Mary Rose Oakar (born March 5, 1940) is an American Democratic politician and former member of the United States House of Representatives from Ohio, serving from 1977 to 1993. She was the first Democratic woman elected to the United States Congress from that state.  Oakar was also the first woman of Arab-American (Syrian and Lebanese) ancestry to serve in Congress. Oakar later served as a member of the Ohio State Board of Education.

Early life
Oakar, who graduated with a B.A. from Ursuline College in 1962 and an M.A. from John Carroll University in 1966, taught at Lourdes Academy, a Catholic high school for women, directed plays, taught at Cuyahoga Community College from 1968 to 1975 and served on the Cleveland City Council from 1973 to 1976 before winning election to the House from Ohio's 20th congressional district in Cleveland's West Side and the surrounding suburbs. She took office in 1977, succeeding James V. Stanton.

Political career
Oakar, one of very few Arab-American members of the House (she is of Lebanese and Syrian ancestry), became regarded as an increasingly powerful member. She was a high-ranking member of the Banking, Housing and Urban Affairs Committee, the Committee on Post Office and Civil Service and the House Administration Committee.
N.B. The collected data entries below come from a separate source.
(** The accounts that a witness is built from. *)
Record provable_from (n : Z) (m : AccountMap) : Prop := {
  pf_room : 0 ≤ n < 2 ^ 32;
  pf_leaves : leaves_ok m;
  pf_dense : ids_dense m;
  pf_nonces : nonces_below n m;
}.

(** What the generator of an operation produces. *)
Definition witnessed {Op} `{W : !WitnessOf Op} (op : FranklinOp) (code : Z) (m m' : AccountMap) (w : witness_type) : Prop :=
  ∃ data, pubdata_layout op = Val data ∧ length data = (FranklinOp_chunks op * 8)%nat ∧
    get_pubdata w = Val (bytes_into_be_bits data) ∧
    ∀ input, ∃ ops, calculate_operations w input = Val ops ∧
      ops_ok (ledger_root m) (ledger_root m') code (bytes_into_be_bits data) ops.

Class FollowsLedger (Op : Type) `{W : !WitnessOf Op} (inj : Op → FranklinOp) (code : Z) : Prop :=
  follows_ledger t m op us m' :
    mirrors t m → provable_from 1 m → op_provable (inj op) →
    ledger_step m (inj op) us m' → op_addressed m (inj op) → op_token_ok (inj op) →
    runs (apply_tx op) t (λ w t', mirrors t' m' ∧ witnessed (inj op) code m m' w).
End Interface.

Section Instances.
  Context `{EX : External} `{EXL : !ExternalLaws}.
  Implicit Types (m : AccountMap) (t : CircuitAccountTree).

Lemma account_at_Some m k a : m !! k = Some a → account_at m k = a.
Proof. intros E. unfold account_at. by rewrite E. Qed.
Lemma account_at_None m k : m !! k = None → account_at m k = Account_default.
Proof. intros E. unfold account_at. by rewrite E. Qed.

Lemma dense_fresh m : ids_dense m → m !! Z.of_nat (size m) = None.
Proof. intros Hd. apply eq_None_not_Some. intros H%Hd. lia. Qed.

Lemma fresh_leaf_ok id : 0 ≤ id → id < 2 ^ 24 → leaf_ok account_tree_depth id.
Proof. done. Qed.

Lemma be_bits_chunks data n : length data = (n * 8)%nat → length (bytes_into_be_bits data) = (64 * n)%nat.
Proof. intros H. rewrite bytes_into_be_bits_length. lia. Qed.

#[global] Instance deposit_follows : FollowsLedger DepositOp OpDeposit 1.
Proof.
  intros t m [d id] us m' Hm Hp [Hwf _] Hstep Haddr Htok. cbn in Htok.
  assert (∃ a', m' = <[id := a']> m ∧ tokens_ok a' ∧ leaf_ok account_tree_depth id ∧
    leaf_change (λ acc, _ ← assert_that (fr_eqb (ca_address acc) (eth_address_to_fr (dp_to d)) || fr_eqb (ca_address acc) (fr_of_uint 0))
            "assertion failed: (acc.address == deposit.address) || (acc.address == Fr::zero())";
      Val (mkCircuitAccount (ca_subtree acc) (ca_nonce acc) (ca_pub_key_hash acc) (eth_address_to_fr (dp_to d))))
      (add_token (dp_token_id d) (account_at m id)) a') as (a' & -> & Ha' & Hid & Hc).
  { inversion Hstep as [? ? a Ha|? ? Hn| | | | | |]; subst.
    - destruct Haddr as [(a0 & Ha0 & Had)|(-> & _)]; [|by rewrite dense_fresh in Ha by apply Hp].
      assert (a0 = a) as -> by congruence.
      exists (add_token (dp_token_id d) a). split; [done|]. split; [apply tokens_ok_add; [done|by eapply Hp]|].
      split; [by eapply mirrors_leaf_ok|]. rewrite (account_at_Some _ _ _ Ha).
      replace (add_token (dp_token_id d) a) with (set_address (dp_to d) (add_token (dp_token_id d) a)) at 2
        by (rewrite <- Had; by destruct a).
      apply set_address_change. intros ca Hl. rewrite (al_address _ _ Hl). cbn [address add_token set_tokens].
      by rewrite Had, fr_eqb_refl.
    - destruct Haddr as [(a0 & Ha0 & _)|(-> & Hlt & _)]; [congruence|].
      exists (add_token (dp_token_id d) (default_with_address (dp_to d))). split; [done|].
      split; [apply tokens_ok_add; [done|apply tokens_ok_default]|]. split; [apply fresh_leaf_ok; lia|].
      rewrite (account_at_None _ _ Hn). apply (set_address_change _ _ (add_token (dp_token_id d) Account_default)).
      intros ca Hl. rewrite (al_address _ _ Hl). rewrite fr_eqb_refl. apply orb_true_r. }
  eapply runs_mono; [eapply (apply_leaf_data_runs t m id (dp_token_id d) (Some (dp_token_id d)) None); by eauto using pf_leaves|].
  intros w t' [-> Hm']. split; [done|].
  match goal with |- witnessed _ _ _ _ ?w => assert (Deposit.get_pubdata w =
    Val (bytes_into_be_bits (deposit_layout d id))) as Hpd by (by apply deposit_pubdata) end.
  eexists. split; [done|]. split; [apply vec_resize_length|]. split; [exact Hpd|]. intros input.
  cbn [calculate_operations deposit_witness]. unfold Deposit.calculate_operations. rewrite Hpd. cbn [mbind outcome_bind].
  apply leaf_operations_ok; try done; [apply Hp|]. by apply be_bits_chunks, vec_resize_length.
Qed.

(** The account that signs an operation: its nonce is incremented. *)
Lemma signer_change m id a (f : Account → Account) :
  provable_from 1 m → m !! id = Some a → nonce (f a) = nonce a →
  leaf_change (λ acc, Val (add_nonce acc)) (f a) (increment_nonce (f a)).
Proof. intros Hp Ha Hf. destruct (pf_nonces _ _ Hp id a Ha). apply add_nonce_change; rewrite Hf; lia. Qed.

Lemma owned_token_ok m id a tok : provable_from 1 m → m !! id = Some a → tok ∈ tokens a → token_ok tok.
Proof. intros Hp Ha Ht. by eapply (pf_leaves _ _ Hp). Qed.

Lemma removed_tokens_ok m id a tok :
  provable_from 1 m → m !! id = Some a → tokens_ok (increment_nonce (remove_token tok a)).
Proof. intros Hp Ha. apply (tokens_ok_sub a); [cbn; set_solver|by eapply (pf_leaves _ _ Hp)]. Qed.

#[global] Instance withdraw_follows : FollowsLedger WithdrawOp OpWithdraw 3.
Proof.
  intros t m [tx id] us m' Hm Hp [Hwf _] Hstep _ _. inversion Hstep as [| | | | |? ? a Ha En Ht| |]; subst.
  pose proof Hwf as (_ & _ & _ & Hfee). destruct (fee_packed _ Hfee) as (n & fbits & data & Hn & Henc & Hl & Hpack & Hld & Hbits).
  pose proof (owned_token_ok _ _ _ _ Hp Ha Ht) as Htok. assert (leaf_ok account_tree_depth id) as Hid by (by eapply mirrors_leaf_ok).
  cbn [apply_tx withdraw_witness]. unfold Withdrawal.apply_tx, Withdrawal.apply_data.
  cbn [wdo_tx wdo_account_id]. apply runs_bind. eapply runs_total; [by apply big_decimal_to_u128_holds|].
  cbn [Withdrawal.wdd_fee Withdrawal.wdd_token_id Withdrawal.wdd_account_address Withdrawal.wdd_eth_address].
  apply runs_bind. eapply runs_total; [exact Henc|]. eapply runs_mono.
  { apply (apply_leaf_data_runs t m id (wd_token_id tx) None (Some (wd_token_id tx)) _ (increment_nonce (remove_token (wd_token_id tx) a)));
      try done; [apply Hp| |by eapply removed_tokens_ok].
    rewrite (account_at_Some _ _ _ Ha). by apply (signer_change m id a (remove_token (wd_token_id tx))). }
  intros w t' [-> Hm']. split; [done|].
  match goal with |- witnessed _ _ _ _ (leaf_witness _ _ _ ?a' ?args _) =>
    destruct (withdraw_pubdata m id a' tx _ args data fbits Hwf Hpack Hld Hbits Hl eq_refl eq_refl eq_refl eq_refl) as (pd & Epd & Hlen & Hpd) end.
  exists pd. split; [done|]. split; [done|]. split; [exact Hpd|]. intros input.
  cbn [calculate_operations withdraw_witness]. unfold Withdrawal.calculate_operations. rewrite Hpd. cbn [mbind outcome_bind].
  apply leaf_operations_ok; try done; [apply Hp|by eapply removed_tokens_ok|]. by apply be_bits_chunks.
Qed.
Oakar's high placement on these committees allowed her to bring home to Cleveland large sums of money for urban renewal. Oakar forged strong relationships with Jewish groups in Cleveland. From 1985 to 1989, she was elected to a position in the House Democratic leadership, as Secretary of the House Democratic Caucus.
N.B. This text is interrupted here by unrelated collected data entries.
(* ===== verification/ProverJobs.v ===== *)
(** * The assignment of blocks to provers

    A request for a block runs the locked query first and inserts the job after it.
    Requests that follow each other are given different blocks; requests whose two
    halves interleave are not ([job_step]). *)

From S2P Require Import Prelude Bytes Params Externals Primitives Amounts Account Tx Operations Block EthStorage Storage.
From S2P Require Import BlockStorage BlockStorageProofs Witness WitnessOps ProverPool.
Open Scope Z_scope.

Section Jobs.
  Context `{C : Codec} {L : CodecLaws}.
  Implicit Types (db : ChainDb) (jobs : ProverTables).

Definition live (now timeout : Z) (r : ProverRun) : Prop := now - run_updated_at r < timeout.

(** The blocks that a prover of the given block size may work on. *)
Record unassigned (now timeout : Z) (size : nat) db jobs (n : Z) : Prop := {
  ua_committed : ∃ o, o ∈ t_operations (cd_state db) ∧ so_block_number o = n ∧ so_action_type o = ActionType_to_string COMMIT;
  ua_unverified : last_verified db < n;
  ua_unproved : Forall (λ p, pf_block_number p ≠ n) (cd_proofs db);
  ua_free : Forall (λ r, run_block_number r = n → ¬ live now timeout r) (t_prover_runs jobs);
  ua_size : ∃ b, b ∈ t_blocks (cd_state db) ∧ sb_number b = n ∧ sb_block_size b = Z.of_nat size;
}.

Lemma existsb_spec {A} (f : A → bool) l : existsb f l = true ↔ ∃ x, x ∈ l ∧ f x = true.
Proof. rewrite List.existsb_exists. by setoid_rewrite list_elem_of_In. Qed.

Lemma negb_existsb {A} (f : A → bool) (P : A → Prop) l :
  (∀ x, f x = true ↔ ¬ P x) → (∀ x, P x ∨ ¬ P x) → negb (existsb f l) = true ↔ Forall P l.
Proof.
  intros Hf HP. rewrite negb_true_iff, <- not_true_iff_false, existsb_spec, Forall_forall. split.
  - intros H x Hx. destruct (HP x) as [|Hn]; [done|]. exfalso. apply H. exists x. by rewrite Hf.
  - intros H (x & Hx & E%Hf). by apply E, H.
Qed.

Lemma awaits_prover_spec now timeout db jobs o :
  awaits_prover now timeout db jobs o = true ↔
  so_action_type o = ActionType_to_string COMMIT ∧ last_verified db < so_block_number o ∧
  Forall (λ p, pf_block_number p ≠ so_block_number o) (cd_proofs db) ∧
  Forall (λ r, run_block_number r = so_block_number o → ¬ live now timeout r) (t_prover_runs jobs).
Proof.
  unfold awaits_prover. rewrite !andb_true_iff, bool_decide_eq_true, Z.ltb_lt.
  rewrite (negb_existsb _ (λ p, pf_block_number p ≠ so_block_number o)), (negb_existsb _ (λ r, run_block_number r = so_block_number o → ¬ live now timeout r)).
  - tauto.
  - intros r. rewrite andb_true_iff, Z.eqb_eq, Z.ltb_lt. unfold live. destruct (decide (run_block_number r = so_block_number o)); lia || tauto.
  - intros r. unfold live. lia.
  - intros p. rewrite Z.eqb_eq. lia.
  - intros p. lia.
Qed.

Lemma foldl_min l x : foldl Z.min x l ≤ x ∧ Forall (λ y, foldl Z.min x l ≤ y) l ∧ (foldl Z.min x l = x ∨ foldl Z.min x l ∈ l).
Proof.
  revert x. induction l as [|y l IH]; intros x; cbn; [by repeat split; [lia|constructor|left]|].
  destruct (IH (Z.min x y)) as (H1 & H2 & H3). split; [lia|]. split; [constructor; [lia|done]|].
  destruct H3 as [->|H3]; [|right; set_solver]. destruct (Z.min_spec x y) as [[_ ->]|[_ ->]]; [by left|right; set_solver].
Qed.

Lemma min_of_spec l : match min_of l with Some n => n ∈ l ∧ Forall (λ y, n ≤ y) l | None => l = [] end.
Proof.
  destruct l as [|x l]; [done|]. cbn. destruct (foldl_min l x) as (H1 & H2 & H3). split; [|by constructor].
  destruct H3 as [->|H3]; set_solver.
Qed.

(** The query finds the least unassigned block. *)
Lemma select_job_spec now timeout size db jobs :
  Forall (λ o, fits 32 (so_block_number o)) (t_operations (cd_state db)) →
  match select_job now timeout size db jobs with
  | Some n => unassigned now timeout size db jobs n ∧ ∀ k, unassigned now timeout size db jobs k → n ≤ k
  | None => ∀ k, ¬ unassigned now timeout size db jobs k
  end.
Proof.
  intros Hfit. unfold select_job. set (rows := so_block_number <$> _).
  assert (∀ k, k ∈ rows ↔ unassigned now timeout size db jobs k) as Hrows.
  { intros k. unfold rows. rewrite list_elem_of_fmap. setoid_rewrite list_elem_of_In. setoid_rewrite List.filter_In. setoid_rewrite List.filter_In.
    setoid_rewrite awaits_prover_spec. setoid_rewrite existsb_spec. setoid_rewrite <- list_elem_of_In. split.
    - intros (o & -> & (Ho & Ha & Hv & Hp & Hr) & b & Hb & [H1%Z.eqb_eq H2%Z.eqb_eq]%andb_prop). split; try done; [by exists o|by exists b].
    - intros [(o & Ho & <- & Ha) Hv Hp Hr (b & Hb & Eb & Es)]. exists o. split; [done|]. split; [done|]. exists b. split; [done|].
      by rewrite Eb, Es, !Z.eqb_refl. }
  pose proof (min_of_spec rows) as Hmin. destruct (min_of rows) as [n|]; cbn.
  - destruct Hmin as [Hin Hall]. assert (fits 32 n) as Hn.
    { unfold rows in Hin. apply list_elem_of_fmap in Hin as (o & -> & Ho). apply list_elem_of_In, List.filter_In in Ho as [Ho _].
      apply List.filter_In in Ho as [Ho%list_elem_of_In _]. rewrite Forall_forall in Hfit. by apply Hfit. }
    rewrite wrap_small by done. split; [by apply Hrows|]. intros k Hk%Hrows. rewrite Forall_forall in Hall. by apply Hall.
  - intros k Hk%Hrows. rewrite Hmin in Hk. by apply not_elem_of_nil in Hk.
Qed.

(** C20: One request at a time: a prover that asks for work is given the least block that is committed,
    not verified, without a proof, of its size, and without a live job; the answer names a new job of
    that prover for that block, and as long as the job is live the block is free for no later request.  If there is no
    such block, the answer is block 0 and nothing changes. A prover without a name is refused.  The request is
    one step here; two requests that interleave between the query and the insertion can get the same block
    ([concurrent_provers_share_a_block]). *)
Theorem block_to_prove_correct now r data :
  Forall (λ o, fits 32 (so_block_number o)) (t_operations (cd_state (as_db data))) →
  let free := unassigned now (as_prover_timeout data) (rq_block_size r) (as_db data) (as_jobs data) in
  if decide (rq_name r = ""%string) then block_to_prove now r data = Val (Err "empty name", data)
  else
    (block_to_prove now r data = Val (Ok (mkBlockToProveRes 0 0), data) ∧ ∀ k, ¬ free k) ∨
    ∃ n jobs', let id := t_prover_runs_seq (as_jobs data) in
      block_to_prove now r data = Val (Ok (mkBlockToProveRes id n), set_jobs jobs' data) ∧
      free n ∧ (∀ k, free k → n ≤ k) ∧
      t_prover_runs jobs' = t_prover_runs (as_jobs data) ++ [mkProverRun id n (Some (rq_name r)) now now] ∧
      t_prover_runs_seq jobs' = id + 1 ∧ t_active_provers jobs' = t_active_provers (as_jobs data) ∧
      ∀ now' size', now' < now + as_prover_timeout data → ¬ unassigned now' (as_prover_timeout data) size' (as_db data) jobs' n.
Proof.
  intros Hfit free. unfold block_to_prove. destruct (decide _) as [E|E]; [by rewrite bool_decide_true|]. rewrite bool_decide_false by done.
  unfold prover_run_for_next_commit. pose proof (select_job_spec now (as_prover_timeout data) (rq_block_size r) (as_db data) (as_jobs data) Hfit) as Hs.
  destruct (select_job _ _ _ _ _) as [n|].
  - right. destruct Hs as [Hn Hleast]. exists n. eexists. cbn [insert_run run_id run_block_number]. split; [reflexivity|]. split_and!; try done.
    intros now' size' Hlt [_ _ _ Hfree _]. cbn in Hfree. apply Forall_app in Hfree as [_ Hfree]. apply Forall_cons in Hfree as [Hfree _].
    apply (Hfree eq_refl). unfold live. cbn. lia.
  - left. split; [|done]. by destruct data as [db [] pool t].
Qed.

(** ** Publishing a proof *)

(** A proof is accepted once: the first proof of a block is stored and read back, the prepared
    data of the block are dropped and the block is not given to a prover again;
    a second proof of it is refused and changes nothing. *)
Theorem publish_correct r data :
  let n := pub_block r in
  if existsb (λ p, pf_block_number p =? n) (cd_proofs (as_db data)) then publish r data = Val (Err "duplicate key", data)
  else ∃ data', publish r data = Val (Ok tt, data') ∧ load_proof n (as_db data') = Val (Ok (pub_proof r)) ∧
    pool_get n (as_preparing_data_pool data') = None ∧
    (∀ k, k ≠ n → pool_get k (as_preparing_data_pool data') = pool_get k (as_preparing_data_pool data) ∧
                  load_proof k (as_db data') = load_proof k (as_db data)) ∧
    as_jobs data' = as_jobs data ∧ cd_state (as_db data') = cd_state (as_db data) ∧
    ∀ now timeout size jobs, ¬ unassigned now timeout size (as_db data') jobs n.
Proof.
  intros n. unfold publish, store_proof. fold n. destruct (existsb _ _) eqn:E; [done|]. eexists. split; [reflexivity|]. cbn [as_db as_preparing_data_pool as_jobs].
  split_and!; try done.
  - unfold load_proof. cbn [cd_proofs]. rewrite List.filter_app, filter_none; cbn.
    + rewrite Z.eqb_refl. cbn. by rewrite proof_json.
    + intros p Hp. destruct (pf_block_number p =? n) eqn:Ep; [|done]. assert (existsb (λ p, pf_block_number p =? n) (cd_proofs (as_db data)) = true) as E'.
      { apply existsb_spec. by exists p. } by rewrite E in E'.
  - unfold pool_get, clean_up. cbn. apply lookup_delete_eq.
  - intros k Hk. split; [unfold pool_get, clean_up; cbn; by apply lookup_delete_ne|]. unfold load_proof. cbn [cd_proofs].
    rewrite filter_snoc_other; [done|]. cbn. by apply Z.eqb_neq.
  - intros now timeout size jobs [_ _ Hp _ _]. cbn in Hp. apply Forall_app in Hp as [_ Hp]. apply Forall_cons in Hp as [Hp _]. by apply Hp.
Qed.

(** ** Requests that interleave *)

Inductive phase : Type :=
| Waiting
| Selected (block : option Z)
| Answered (run : option ProverRun).

Record Request : Type := mkRequest { req_worker : string; req_phase : phase }.

(** A step of one of the requests, at a time and with a block size: the locked query, or the insertion. *)
Inductive job_step (now timeout : Z) (size : nat) db : ProverTables * list Request → ProverTables * list Request → Prop :=
| step_select jobs rs i w :
    rs !! i = Some (mkRequest w Waiting) →
    job_step now timeout size db (jobs, rs) (jobs, <[i := mkRequest w (Selected (select_job now timeout size db jobs))]> rs)
| step_insert jobs rs i w n run jobs' :
    rs !! i = Some (mkRequest w (Selected (Some n))) → insert_run now w n jobs = (run, jobs') →
    job_step now timeout size db (jobs, rs) (jobs', <[i := mkRequest w (Answered (Some run))]> rs)
| step_none jobs rs i w :
    rs !! i = Some (mkRequest w (Selected None)) →
    job_step now timeout size db (jobs, rs) (jobs, <[i := mkRequest w (Answered None)]> rs).

(** Without interleaving the steps of a request are [prover_run_for_next_commit]. *)
Lemma job_steps_serial now timeout size db jobs rs i w :
  rs !! i = Some (mkRequest w Waiting) →
  let '(run, jobs') := prover_run_for_next_commit now w timeout size db jobs in
  rtc (job_step now timeout size db) (jobs, rs) (jobs', <[i := mkRequest w (Answered run)]> rs).
Proof.
  intros Hi. pose proof (lookup_lt_Some _ _ _ Hi) as Hlt. pose proof (step_select now timeout size db jobs rs i w Hi) as Hsel. revert Hsel.
  unfold prover_run_for_next_commit. destruct (select_job now timeout size db jobs) as [n|]; intros Hsel.
  - destruct (insert_run now w n jobs) as [run jobs'] eqn:E. eapply rtc_l; [exact Hsel|]. apply rtc_once.
    rewrite <- (list_insert_insert_eq rs i (mkRequest w (Answered (Some run))) (mkRequest w (Selected (Some n)))). eapply step_insert; [by apply list_lookup_insert_eq|exact E].
  - eapply rtc_l; [exact Hsel|]. apply rtc_once.
    rewrite <- (list_insert_insert_eq rs i (mkRequest w (Answered None)) (mkRequest w (Selected None))). eapply step_none. by apply list_lookup_insert_eq.
Qed.

(** The lock does not keep two provers from the same block: whenever a block is free, two
    requests of its size that run their queries before either of them has inserted its job are both given
    it, as two different live jobs. *)
Theorem concurrent_provers_share_a_block now timeout size db jobs w1 w2 n :
  Forall (λ o, fits 32 (so_block_number o)) (t_operations (cd_state db)) → 0 < timeout →
  unassigned now timeout size db jobs n →
  ∃ jobs' run1 run2,
    rtc (job_step now timeout size db) (jobs, [mkRequest w1 Waiting; mkRequest w2 Waiting])
      (jobs', [mkRequest w1 (Answered (Some run1)); mkRequest w2 (Answered (Some run2))]) ∧
    run_block_number run1 = run_block_number run2 ∧ run_id run1 ≠ run_id run2 ∧
    run1 ∈ t_prover_runs jobs' ∧ run2 ∈ t_prover_runs jobs' ∧ live now timeout run1 ∧ live now timeout run2.
Proof.
  intros Hfit Ht Hn. pose proof (select_job_spec now timeout size db jobs Hfit) as Hs.
  destruct (select_job now timeout size db jobs) as [b|] eqn:Eb; [|by destruct (Hs n)]. clear Hs.
  destruct (insert_run now w1 b jobs) as [run1 jobs1] eqn:E1. destruct (insert_run now w2 b jobs1) as [run2 jobs2] eqn:E2.
  exists jobs2, run1, run2. split.
  - eapply rtc_l; [by apply (step_select _ _ _ _ _ _ 0)|]. rewrite Eb. eapply rtc_l; [by apply (step_select _ _ _ _ _ _ 1)|]. rewrite Eb.
    eapply rtc_l; [by eapply (step_insert _ _ _ _ _ _ 0)|]. apply rtc_once.
    exact (step_insert now timeout size db jobs1 [mkRequest w1 (Answered (Some run1)); mkRequest w2 (Selected (Some b))] 1 w2 b run2 jobs2 eq_refl E2).
  - unfold insert_run in E1, E2. injection E1 as <- <-. injection E2 as <- <-. cbn. split_and!; [done|lia|set_solver|set_solver|..]; unfold live; cbn; lia.
Qed.
End Jobs.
In 1991, she was one of nearly 100 Members of Congress involved in the widespread House banking scandal involving multiple overdrafts and bounced checks. The House Bank, not a normally operating financial institution, was used to pay members of the House. However, members were allowed to take advances on their pay checks without overdraft charges or repercussions to their credit. Oakar was indicted on seven counts, including lying to the FBI, filing false financial statements and using the House bank to convert public money for personal use. If sentenced, she could have received 40 years in prison and a $1.7 million fine.

She had used the names of straw donors on federal documents to conceal illegal contributions amounting to $16,000. Three counts against her were thrown out by the Supreme Court, the others were dropped after she entered a plea bargain in which she pleaded guilty to two misdemeanor charges; conspiracy and violation of election law.

In 1992, her district was renumbered the 10th and redrawn to include more Republicans, though it was still solidly Democratic. Oakar withstood a challenge from Cuyahoga County Commissioner Tim Hagan in the Democratic primary — Hagan had been endorsed by Cleveland Mayor Michael R. White — but lost to businessman Martin Hoke in the general election.

She won a 1999 libel settlement against Cleveland's newspaper, The Plain Dealer after seven years in court. In April 1992 the Cleveland's Plain Dealer released articles alleging that Oakar was forced to resign from a congressional task force after the House banking scandal. The paper acknowledged that the eight-term Democrat "was rightfully upset that erroneous information" had been printed.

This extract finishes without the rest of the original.